YA: In not marking the grass and not making a path to my studio, is this also an invitation to my family to stay away, not to follow me there? I try to step in different places each time to not mark a route, like hiding my tracks.

JA: It’s a little different for me at the farm. I created the path to my memory garden with the intent of being the sole user of the path, unless I invite others. Walking that path over a series of years has been a process of healing from the grief of losing my children.

YA: Not making a path is protective — hiding one’s tracks to hide the route and not be seen. Creating a path and taking ownership of it, shaping how that space is used, is a reversal of how we are defining desire paths.

 

Q: Is a desire path necessarily a physical path, or …

JA: No. It’s any desire path; it could be physical/tangible or abstract/metaphorical, I think. It’s that space or moment when I feel my agency in the world trumps my fear.

 

Q: What pulls you off the path?

YA: Facebook (laughs). The dailiness of things, though they in themselves are another kind of path. Doubt.

 

Q: About what?

YA: If I belong on it.

 

Q: As a woman or as a person in general?

YA: Yes.

 

Q: For a woman, how is might the path be different unique? the experience of finding desire paths be different?

YA & JA: (We just navigated our way into this question and spent as much time perfecting our wording as we’ve spent creating all the other questions together. We are navigating our way into our doubt here [maybe?]. We are navigating how we are received; we’re thinking of an audience and how to ask how it is for us as women.)

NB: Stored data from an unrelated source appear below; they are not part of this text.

(* ===== verification/GoRunes.v ===== *)
(** * UTF-8

    [utf8.DecodeRuneInString] and the runes of a string: an invalid byte is the
    rune U+FFFD of width one. *)
From Stdlib Require Import Ascii.
From S2P Require Import Prelude GoStrings.

Open Scope list_scope.

(** A rune with the bytes it was decoded from. *)
Definition Tok : Type := N * string.

Definition RuneError : N := 65533.

Definition cont (lo hi : N) (a : ascii) : bool := in_range lo hi a.

(** The bounds of the second byte of a multi-byte sequence. *)
Definition second_bounds (b0 : N) : N * N :=
  if (b0 =? 224)%N then (160, 191)%N
  else if (b0 =? 237)%N then (128, 159)%N
  else if (b0 =? 240)%N then (144, 191)%N
  else if (b0 =? 244)%N then (128, 143)%N
  else (128, 191)%N.

(** [utf8.DecodeRuneInString] on a non-empty string: the rune and its width. *)
Definition DecodeRune (a : ascii) (s : string) : N * nat :=
  let b0 := byte_of a in
  let '(lo, hi) := second_bounds b0 in
  let bits a := N.land (byte_of a) 63 in
  if (b0 <? 128)%N then (b0, 1)
  else if in_range 194 223 a then
    match s with
    | String b _ => if cont 128 191 b then ((N.land b0 31 * 64 + bits b)%N, 2) else (RuneError, 1)
    | _ => (RuneError, 1)
    end
  else if in_range 224 239 a then
    match s with
    | String b (String c _) =>
        if cont lo hi b && cont 128 191 c
        then (((N.land b0 15 * 64 + bits b) * 64 + bits c)%N, 3) else (RuneError, 1)
    | _ => (RuneError, 1)
    end
  else if in_range 240 244 a then
    match s with
    | String b (String c (String d _)) =>
        if cont lo hi b && cont 128 191 c && cont 128 191 d
        then ((((N.land b0 7 * 64 + bits b) * 64 + bits c) * 64 + bits d)%N, 4) else (RuneError, 1)
    | _ => (RuneError, 1)
    end
  else (RuneError, 1).

(** The runes of a string; each step drops at least one byte, so the length
    of the string is enough fuel. *)
Fixpoint runes_go (fuel : nat) (s : string) : list Tok :=
  match fuel, s with
  | S fuel, String a rest =>
      let '(r, w) := DecodeRune a rest in
      (r, take_str w s) :: runes_go fuel (drop_str w s)
  | _, _ => []
  end.
Definition runes (s : string) : list Tok := runes_go (String.length s) s.
Definition text (ts : list Tok) : string := foldr (λ t s, t.2 +:+ s) EmptyString ts.
(** [utf8.ValidString] *)
Definition ValidString (s : string) : bool :=
  forallb (λ t : Tok, negb ((t.1 =? RuneError)%N && (String.length t.2 =? 1)%nat)) (runes s).

Lemma take_drop_str n s : take_str n s +:+ drop_str n s = s.
Proof. revert n. induction s as [|a s IH]; intros [|n]; simpl; [done..|].
  exact (f_equal (String a) (IH n)). Qed.

Lemma DecodeRune_width a s : (1 ≤ (DecodeRune a s).2)%nat.
Proof. unfold DecodeRune. destruct (second_bounds _). repeat (case_match; simpl; try lia). Qed.

Lemma drop_str_length n s : String.length (drop_str n s) = (String.length s - n)%nat.
Proof. revert n. induction s as [|a s IH]; intros [|n]; simpl; done || apply IH. Qed.

(** Splitting a string into runes loses no byte. *)
Lemma text_runes s : text (runes s) = s.
Proof.
  unfold runes. assert (String.length s ≤ String.length s)%nat as Hf by lia. revert Hf.
  generalize (String.length s) at 2 3 as fuel. intros fuel. revert s.
  induction fuel as [|fuel IH]; intros [|a s] Hf; simpl in *; [done|lia|done|].
  pose proof (DecodeRune_width a s) as Hw. destruct (DecodeRune a s) as [r w]; simpl in *.
  rewrite IH; [apply take_drop_str|]. rewrite drop_str_length. simpl. lia.
Qed.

After restless nights of work at our residency with our ideas colliding at times, we did some writing to locate ourselves in the landscape of desire paths.

 

The Trail Forks: Our Mothers and Desire Paths

Yvonne

My mom died two years, four months, and nine, ten, fifteen days ago. Her desire then, though many of her memories were gone, was to leave the path, be finally free of the pull and tug of life and its desires.

I imagine her in her late twenties, her fast shorthand, her 60s dresses, short and patterned in blue daisies, her thick, dark mop of curly brown hair. She worked as a manager for Dunlop Rubber in Rhodesian Bulawayo. Lived with her parents again after a terrible marriage and divorce that would have left her fragile, emotionally abused, and desiring a better path, but wondering if she deserved it.

At some point, she met my dad.

Because of his work, I guess, he’d see her home of an evening, say he’d see her or call the next day, then all but vanish for a week or more at a time.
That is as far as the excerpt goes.